Exact reproduction required: the lines below from the line with "(forall r', In r' (table s) ->" to the line with "id), after_select s (Select q)))", both ends included, and no others.

***** Task material

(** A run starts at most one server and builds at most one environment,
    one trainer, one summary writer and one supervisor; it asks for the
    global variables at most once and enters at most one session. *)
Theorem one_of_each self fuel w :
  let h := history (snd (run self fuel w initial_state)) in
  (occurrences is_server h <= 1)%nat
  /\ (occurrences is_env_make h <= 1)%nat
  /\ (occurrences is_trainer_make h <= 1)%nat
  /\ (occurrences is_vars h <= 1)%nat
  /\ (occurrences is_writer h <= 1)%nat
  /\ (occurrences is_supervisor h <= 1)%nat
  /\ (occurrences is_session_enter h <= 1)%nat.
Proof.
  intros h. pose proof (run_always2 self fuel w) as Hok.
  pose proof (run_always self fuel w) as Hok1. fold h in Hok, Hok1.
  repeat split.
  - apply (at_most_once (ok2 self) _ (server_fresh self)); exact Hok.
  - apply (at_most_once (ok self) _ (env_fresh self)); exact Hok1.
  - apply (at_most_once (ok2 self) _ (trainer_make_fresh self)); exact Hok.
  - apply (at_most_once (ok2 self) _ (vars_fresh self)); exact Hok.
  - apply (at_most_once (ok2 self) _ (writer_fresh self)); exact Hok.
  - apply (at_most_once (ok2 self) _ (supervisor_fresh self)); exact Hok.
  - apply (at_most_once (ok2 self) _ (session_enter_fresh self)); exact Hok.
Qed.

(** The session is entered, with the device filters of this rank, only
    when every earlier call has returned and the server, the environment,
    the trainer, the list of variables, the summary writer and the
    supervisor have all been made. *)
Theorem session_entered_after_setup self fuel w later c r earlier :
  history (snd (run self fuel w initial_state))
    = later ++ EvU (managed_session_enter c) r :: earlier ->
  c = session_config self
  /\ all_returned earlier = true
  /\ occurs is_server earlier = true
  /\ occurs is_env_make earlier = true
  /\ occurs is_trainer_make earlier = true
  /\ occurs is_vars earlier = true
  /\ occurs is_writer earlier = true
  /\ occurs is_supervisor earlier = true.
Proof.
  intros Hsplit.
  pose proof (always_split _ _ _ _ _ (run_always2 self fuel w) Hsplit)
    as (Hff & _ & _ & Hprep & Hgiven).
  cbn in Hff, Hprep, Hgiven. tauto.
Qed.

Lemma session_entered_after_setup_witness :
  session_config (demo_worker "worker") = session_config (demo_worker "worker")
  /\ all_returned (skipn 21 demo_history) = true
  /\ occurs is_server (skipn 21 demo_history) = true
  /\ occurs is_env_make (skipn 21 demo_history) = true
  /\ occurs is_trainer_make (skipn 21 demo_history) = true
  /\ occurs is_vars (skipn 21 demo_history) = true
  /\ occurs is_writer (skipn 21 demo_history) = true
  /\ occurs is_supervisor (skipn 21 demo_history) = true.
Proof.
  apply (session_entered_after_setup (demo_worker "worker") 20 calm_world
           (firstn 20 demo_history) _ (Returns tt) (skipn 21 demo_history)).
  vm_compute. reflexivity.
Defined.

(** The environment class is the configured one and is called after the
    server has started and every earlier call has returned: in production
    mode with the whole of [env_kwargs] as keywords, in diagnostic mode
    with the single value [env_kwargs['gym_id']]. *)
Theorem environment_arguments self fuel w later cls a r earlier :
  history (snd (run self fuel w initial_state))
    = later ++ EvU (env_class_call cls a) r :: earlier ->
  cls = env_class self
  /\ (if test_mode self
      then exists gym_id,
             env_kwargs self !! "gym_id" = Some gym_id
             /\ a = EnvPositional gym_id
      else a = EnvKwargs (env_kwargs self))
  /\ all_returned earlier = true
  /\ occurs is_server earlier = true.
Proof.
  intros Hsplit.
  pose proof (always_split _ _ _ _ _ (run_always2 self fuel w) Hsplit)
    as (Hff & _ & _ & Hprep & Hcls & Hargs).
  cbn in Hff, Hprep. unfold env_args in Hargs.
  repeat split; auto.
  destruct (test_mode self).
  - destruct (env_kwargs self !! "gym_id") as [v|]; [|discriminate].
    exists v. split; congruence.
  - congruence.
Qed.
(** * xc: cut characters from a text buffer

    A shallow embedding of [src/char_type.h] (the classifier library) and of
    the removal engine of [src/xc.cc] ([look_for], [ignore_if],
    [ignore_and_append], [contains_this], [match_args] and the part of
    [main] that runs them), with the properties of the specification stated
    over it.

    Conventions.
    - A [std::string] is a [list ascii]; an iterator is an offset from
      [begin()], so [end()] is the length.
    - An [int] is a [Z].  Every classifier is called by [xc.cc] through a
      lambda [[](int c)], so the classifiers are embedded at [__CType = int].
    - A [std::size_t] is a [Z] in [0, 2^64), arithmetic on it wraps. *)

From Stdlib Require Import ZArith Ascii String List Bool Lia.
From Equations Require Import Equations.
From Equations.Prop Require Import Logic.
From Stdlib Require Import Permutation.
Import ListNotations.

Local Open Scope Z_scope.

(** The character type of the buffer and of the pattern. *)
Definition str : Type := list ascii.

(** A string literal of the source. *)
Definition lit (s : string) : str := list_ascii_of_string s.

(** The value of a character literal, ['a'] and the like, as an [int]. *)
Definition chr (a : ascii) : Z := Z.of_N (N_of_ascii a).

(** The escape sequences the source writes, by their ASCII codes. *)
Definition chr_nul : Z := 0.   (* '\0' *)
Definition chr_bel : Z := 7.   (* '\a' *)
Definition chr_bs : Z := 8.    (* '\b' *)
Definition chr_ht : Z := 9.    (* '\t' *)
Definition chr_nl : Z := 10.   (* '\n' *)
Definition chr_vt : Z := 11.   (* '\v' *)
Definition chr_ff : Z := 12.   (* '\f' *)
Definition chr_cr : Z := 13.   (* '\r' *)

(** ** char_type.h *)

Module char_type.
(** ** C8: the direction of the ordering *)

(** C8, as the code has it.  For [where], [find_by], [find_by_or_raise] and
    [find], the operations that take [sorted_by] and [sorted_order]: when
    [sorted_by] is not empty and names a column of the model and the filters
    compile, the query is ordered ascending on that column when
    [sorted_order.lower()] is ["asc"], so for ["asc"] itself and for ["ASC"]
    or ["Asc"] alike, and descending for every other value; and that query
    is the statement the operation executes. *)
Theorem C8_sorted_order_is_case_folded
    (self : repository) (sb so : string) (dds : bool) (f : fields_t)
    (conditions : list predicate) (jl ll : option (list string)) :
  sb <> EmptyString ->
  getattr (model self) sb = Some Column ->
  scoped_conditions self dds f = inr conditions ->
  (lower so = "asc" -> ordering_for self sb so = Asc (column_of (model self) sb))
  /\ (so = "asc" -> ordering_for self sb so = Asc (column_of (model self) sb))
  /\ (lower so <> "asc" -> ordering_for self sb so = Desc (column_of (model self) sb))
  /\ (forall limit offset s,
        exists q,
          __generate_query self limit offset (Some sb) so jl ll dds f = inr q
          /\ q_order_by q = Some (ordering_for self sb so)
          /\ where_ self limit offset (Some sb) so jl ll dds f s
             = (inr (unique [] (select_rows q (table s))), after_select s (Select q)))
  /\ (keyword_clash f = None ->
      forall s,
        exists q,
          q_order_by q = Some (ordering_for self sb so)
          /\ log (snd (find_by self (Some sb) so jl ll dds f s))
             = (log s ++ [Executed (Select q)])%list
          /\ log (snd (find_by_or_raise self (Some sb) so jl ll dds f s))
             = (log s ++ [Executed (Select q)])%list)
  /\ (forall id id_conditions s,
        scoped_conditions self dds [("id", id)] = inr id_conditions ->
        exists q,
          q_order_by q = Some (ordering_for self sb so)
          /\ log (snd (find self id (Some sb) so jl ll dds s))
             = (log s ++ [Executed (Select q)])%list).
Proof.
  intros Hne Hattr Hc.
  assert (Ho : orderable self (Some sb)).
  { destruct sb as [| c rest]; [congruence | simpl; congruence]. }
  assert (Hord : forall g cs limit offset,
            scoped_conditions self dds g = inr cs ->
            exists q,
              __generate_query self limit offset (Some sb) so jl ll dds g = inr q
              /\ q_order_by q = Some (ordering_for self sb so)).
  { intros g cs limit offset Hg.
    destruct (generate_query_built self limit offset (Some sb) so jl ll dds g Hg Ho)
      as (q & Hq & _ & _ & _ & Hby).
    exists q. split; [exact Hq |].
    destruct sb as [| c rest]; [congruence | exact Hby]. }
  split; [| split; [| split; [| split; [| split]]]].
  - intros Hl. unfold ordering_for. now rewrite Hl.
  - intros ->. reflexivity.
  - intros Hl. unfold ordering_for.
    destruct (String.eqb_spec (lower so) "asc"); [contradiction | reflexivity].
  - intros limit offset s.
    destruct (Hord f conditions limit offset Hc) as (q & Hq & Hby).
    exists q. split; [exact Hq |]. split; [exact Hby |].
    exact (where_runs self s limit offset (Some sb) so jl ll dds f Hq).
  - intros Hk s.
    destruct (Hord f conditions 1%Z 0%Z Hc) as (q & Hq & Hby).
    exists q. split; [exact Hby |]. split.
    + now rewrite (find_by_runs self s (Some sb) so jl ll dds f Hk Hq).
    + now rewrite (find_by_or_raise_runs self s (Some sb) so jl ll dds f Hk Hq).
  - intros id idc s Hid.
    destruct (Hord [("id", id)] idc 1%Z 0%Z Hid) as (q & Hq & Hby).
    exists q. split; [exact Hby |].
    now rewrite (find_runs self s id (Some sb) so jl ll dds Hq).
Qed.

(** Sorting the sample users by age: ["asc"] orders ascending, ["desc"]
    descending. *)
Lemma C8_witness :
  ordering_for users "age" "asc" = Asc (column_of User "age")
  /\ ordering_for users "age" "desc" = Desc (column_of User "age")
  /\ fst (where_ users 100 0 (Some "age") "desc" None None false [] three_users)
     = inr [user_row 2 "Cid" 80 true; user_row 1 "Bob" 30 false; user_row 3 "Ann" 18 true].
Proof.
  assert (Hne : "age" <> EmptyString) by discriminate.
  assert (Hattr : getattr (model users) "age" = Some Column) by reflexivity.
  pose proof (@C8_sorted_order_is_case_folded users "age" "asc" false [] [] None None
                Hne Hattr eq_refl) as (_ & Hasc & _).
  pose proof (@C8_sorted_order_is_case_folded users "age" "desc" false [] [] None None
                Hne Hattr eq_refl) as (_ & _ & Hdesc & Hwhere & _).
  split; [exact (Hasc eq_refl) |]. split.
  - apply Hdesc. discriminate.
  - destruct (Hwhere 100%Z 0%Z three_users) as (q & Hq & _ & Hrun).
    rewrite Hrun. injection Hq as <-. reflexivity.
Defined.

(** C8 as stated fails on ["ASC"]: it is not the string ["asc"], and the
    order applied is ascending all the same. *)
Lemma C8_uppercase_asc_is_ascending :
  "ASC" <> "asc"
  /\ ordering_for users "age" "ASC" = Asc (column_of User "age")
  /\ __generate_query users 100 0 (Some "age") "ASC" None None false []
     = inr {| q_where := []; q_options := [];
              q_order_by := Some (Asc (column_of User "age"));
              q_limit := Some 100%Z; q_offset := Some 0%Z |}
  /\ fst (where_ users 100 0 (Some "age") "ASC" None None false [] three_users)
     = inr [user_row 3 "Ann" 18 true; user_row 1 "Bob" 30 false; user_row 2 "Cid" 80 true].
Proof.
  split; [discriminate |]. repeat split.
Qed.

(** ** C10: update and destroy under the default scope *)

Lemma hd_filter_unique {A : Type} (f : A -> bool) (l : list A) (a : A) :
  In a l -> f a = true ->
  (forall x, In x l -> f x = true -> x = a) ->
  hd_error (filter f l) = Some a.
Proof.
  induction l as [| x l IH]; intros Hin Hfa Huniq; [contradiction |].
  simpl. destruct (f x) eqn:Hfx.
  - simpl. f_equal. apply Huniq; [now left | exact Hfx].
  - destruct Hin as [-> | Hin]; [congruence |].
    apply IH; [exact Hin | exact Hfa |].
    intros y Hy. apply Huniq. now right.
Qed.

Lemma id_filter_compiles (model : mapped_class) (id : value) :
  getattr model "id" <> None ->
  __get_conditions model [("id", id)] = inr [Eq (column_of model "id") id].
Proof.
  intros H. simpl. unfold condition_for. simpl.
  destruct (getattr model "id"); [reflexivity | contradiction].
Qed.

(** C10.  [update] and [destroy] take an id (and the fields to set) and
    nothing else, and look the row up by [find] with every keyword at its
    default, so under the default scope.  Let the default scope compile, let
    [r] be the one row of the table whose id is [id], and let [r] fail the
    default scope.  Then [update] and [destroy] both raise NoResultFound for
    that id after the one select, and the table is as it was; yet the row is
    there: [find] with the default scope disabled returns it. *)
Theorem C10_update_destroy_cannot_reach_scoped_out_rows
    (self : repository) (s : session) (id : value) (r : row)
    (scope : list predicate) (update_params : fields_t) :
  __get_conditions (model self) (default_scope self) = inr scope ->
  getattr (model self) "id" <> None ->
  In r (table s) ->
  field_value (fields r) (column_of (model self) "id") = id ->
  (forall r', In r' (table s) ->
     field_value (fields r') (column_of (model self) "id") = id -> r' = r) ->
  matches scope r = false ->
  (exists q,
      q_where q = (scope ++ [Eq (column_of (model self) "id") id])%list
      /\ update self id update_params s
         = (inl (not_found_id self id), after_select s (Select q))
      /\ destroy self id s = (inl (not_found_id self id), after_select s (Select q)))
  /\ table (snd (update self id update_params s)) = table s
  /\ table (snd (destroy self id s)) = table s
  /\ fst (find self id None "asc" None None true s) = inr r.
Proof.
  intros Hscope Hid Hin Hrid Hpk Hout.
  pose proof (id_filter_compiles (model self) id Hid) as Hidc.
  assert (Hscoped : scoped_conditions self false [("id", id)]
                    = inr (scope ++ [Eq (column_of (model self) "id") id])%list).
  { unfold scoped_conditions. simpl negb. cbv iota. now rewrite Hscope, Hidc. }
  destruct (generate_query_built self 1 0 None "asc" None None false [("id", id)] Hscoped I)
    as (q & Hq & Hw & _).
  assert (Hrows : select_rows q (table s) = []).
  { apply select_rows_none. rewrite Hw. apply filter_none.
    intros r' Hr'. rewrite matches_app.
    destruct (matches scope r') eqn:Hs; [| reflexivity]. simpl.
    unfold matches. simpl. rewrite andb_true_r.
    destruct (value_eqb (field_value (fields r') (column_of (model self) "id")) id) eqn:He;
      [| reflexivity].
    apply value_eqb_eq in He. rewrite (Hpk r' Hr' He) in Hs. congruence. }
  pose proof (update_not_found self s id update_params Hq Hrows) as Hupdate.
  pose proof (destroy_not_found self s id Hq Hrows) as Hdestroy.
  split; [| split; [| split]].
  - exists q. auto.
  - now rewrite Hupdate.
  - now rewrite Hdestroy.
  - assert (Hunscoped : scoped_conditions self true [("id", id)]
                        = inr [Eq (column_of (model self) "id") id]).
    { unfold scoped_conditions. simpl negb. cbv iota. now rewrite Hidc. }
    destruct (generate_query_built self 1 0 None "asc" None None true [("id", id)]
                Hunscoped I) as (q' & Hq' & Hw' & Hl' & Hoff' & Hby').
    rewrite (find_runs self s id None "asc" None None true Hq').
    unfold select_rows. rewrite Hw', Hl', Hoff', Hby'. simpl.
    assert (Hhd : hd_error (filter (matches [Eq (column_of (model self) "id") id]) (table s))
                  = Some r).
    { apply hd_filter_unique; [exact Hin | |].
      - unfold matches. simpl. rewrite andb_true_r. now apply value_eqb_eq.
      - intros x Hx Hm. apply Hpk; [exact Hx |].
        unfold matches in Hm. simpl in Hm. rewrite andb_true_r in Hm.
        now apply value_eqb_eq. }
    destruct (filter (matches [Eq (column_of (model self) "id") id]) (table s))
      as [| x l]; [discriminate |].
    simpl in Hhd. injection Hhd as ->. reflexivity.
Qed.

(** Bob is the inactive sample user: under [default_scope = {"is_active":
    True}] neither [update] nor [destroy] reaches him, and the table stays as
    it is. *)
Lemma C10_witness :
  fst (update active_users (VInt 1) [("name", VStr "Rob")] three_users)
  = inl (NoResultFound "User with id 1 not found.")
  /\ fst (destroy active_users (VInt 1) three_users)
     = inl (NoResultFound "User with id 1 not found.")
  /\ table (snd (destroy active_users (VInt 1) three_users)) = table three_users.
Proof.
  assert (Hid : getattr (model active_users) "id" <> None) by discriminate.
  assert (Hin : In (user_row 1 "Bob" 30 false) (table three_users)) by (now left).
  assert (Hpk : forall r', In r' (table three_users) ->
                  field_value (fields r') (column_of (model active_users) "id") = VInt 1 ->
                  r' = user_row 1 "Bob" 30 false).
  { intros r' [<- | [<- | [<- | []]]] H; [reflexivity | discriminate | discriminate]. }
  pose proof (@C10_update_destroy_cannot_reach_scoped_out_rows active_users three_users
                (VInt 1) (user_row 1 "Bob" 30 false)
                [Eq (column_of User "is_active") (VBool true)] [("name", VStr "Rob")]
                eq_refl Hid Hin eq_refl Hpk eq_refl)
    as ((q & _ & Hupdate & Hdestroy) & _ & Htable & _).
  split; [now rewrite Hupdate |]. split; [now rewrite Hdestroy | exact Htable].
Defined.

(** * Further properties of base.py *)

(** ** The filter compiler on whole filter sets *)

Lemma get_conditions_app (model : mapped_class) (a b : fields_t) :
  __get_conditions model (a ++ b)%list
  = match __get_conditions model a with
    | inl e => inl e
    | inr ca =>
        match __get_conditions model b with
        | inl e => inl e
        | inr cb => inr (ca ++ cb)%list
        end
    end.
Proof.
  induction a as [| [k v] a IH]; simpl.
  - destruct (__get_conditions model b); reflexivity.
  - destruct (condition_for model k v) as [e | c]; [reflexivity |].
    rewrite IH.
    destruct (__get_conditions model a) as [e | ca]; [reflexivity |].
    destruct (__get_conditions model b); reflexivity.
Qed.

**********

_Answer for the task_
  (forall r', In r' (table s) ->
     field_value (fields r') (column_of (model self) "id") = id -> r' = r) ->
  matches scope r = false ->
  (exists q,
      q_where q = (scope ++ [Eq (column_of (model self) "id") id])%list
      /\ update self id update_params s
         = (inl (not_found_id self id), after_select s (Select q))
      /\ destroy self id s = (inl (not_found_id self id), after_select s (Select q)))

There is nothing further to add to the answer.